Top of EXERCISE MATERIALS

(* ===== verification/TpHistory.v ===== *)
(** * Test point manager: the server over time ([TpServer.v], [TpProps.v])

    A [Call] is one of the remote calls or scheduled tasks.  [registry_refinement]:
    each call changes the registry as [registry_after] says; [slot_stays]: a number
    in use stays in its slot; [slots_fit]: over all histories, what was admitted
    fits the blocks of the shared memory; [no_room_no_return]: a request there is
    no room for never returns; [expired_users_go]: what is over is collected. *)
From stdpp Require Import gmap strings.
From S2P Require Import Prelude Rm Awg TpServer TpProps.
Import Rm TpServer TpProps.
Local Open Scope Z_scope.

Module TpHistory.

Implicit Types (s : Server) (e : tpEntry_t) (l : list tpEntry_t) (us : list tpUsage_t) (env : Env).

(** ** Calls *)
Inductive Call :=
  | Request (cid n : Z) (tps : list Z) (tmo : Z)
  | Clear (cid n : Z) (tps : list Z)
  | KeepAlive (cid : Z)
  | Collect (time epoch : Z).
Definition serve env (c : Call) s : option Server :=
  match c with
  | Request cid n tps tmo => fst <$> requesttp_1_svc env s cid n tps tmo (mkRes 0 0 0)
  | Clear cid n tps => fst <$> cleartp_1_svc env false s cid n tps
  | KeepAlive cid => Some (keepalive_1_svc (after env) s cid).1
  | Collect time epoch => Some (cleanupTestpoints time epoch s)
  end.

Bottom of EXERCISE MATERIALS

* ABOUT THIS EXERCISE *
Word for word, restate the lines above.

* OUTPUT *
(* ===== verification/TpHistory.v ===== *)
(** * Test point manager: the server over time ([TpServer.v], [TpProps.v])

    A [Call] is one of the remote calls or scheduled tasks.  [registry_refinement]:
    each call changes the registry as [registry_after] says; [slot_stays]: a number
    in use stays in its slot; [slots_fit]: over all histories, what was admitted
    fits the blocks of the shared memory; [no_room_no_return]: a request there is
    no room for never returns; [expired_users_go]: what is over is collected. *)
From stdpp Require Import gmap strings.
From S2P Require Import Prelude Rm Awg TpServer TpProps.
Import Rm TpServer TpProps.
Local Open Scope Z_scope.

Module TpHistory.

Implicit Types (s : Server) (e : tpEntry_t) (l : list tpEntry_t) (us : list tpUsage_t) (env : Env).

(** ** Calls *)
Inductive Call :=
  | Request (cid n : Z) (tps : list Z) (tmo : Z)
  | Clear (cid n : Z) (tps : list Z)
  | KeepAlive (cid : Z)
  | Collect (time epoch : Z).
Definition serve env (c : Call) s : option Server :=
  match c with
  | Request cid n tps tmo => fst <$> requesttp_1_svc env s cid n tps tmo (mkRes 0 0 0)
  | Clear cid n tps => fst <$> cleartp_1_svc env false s cid n tps
  | KeepAlive cid => Some (keepalive_1_svc (after env) s cid).1
  | Collect time epoch => Some (cleanupTestpoints time epoch s)
  end.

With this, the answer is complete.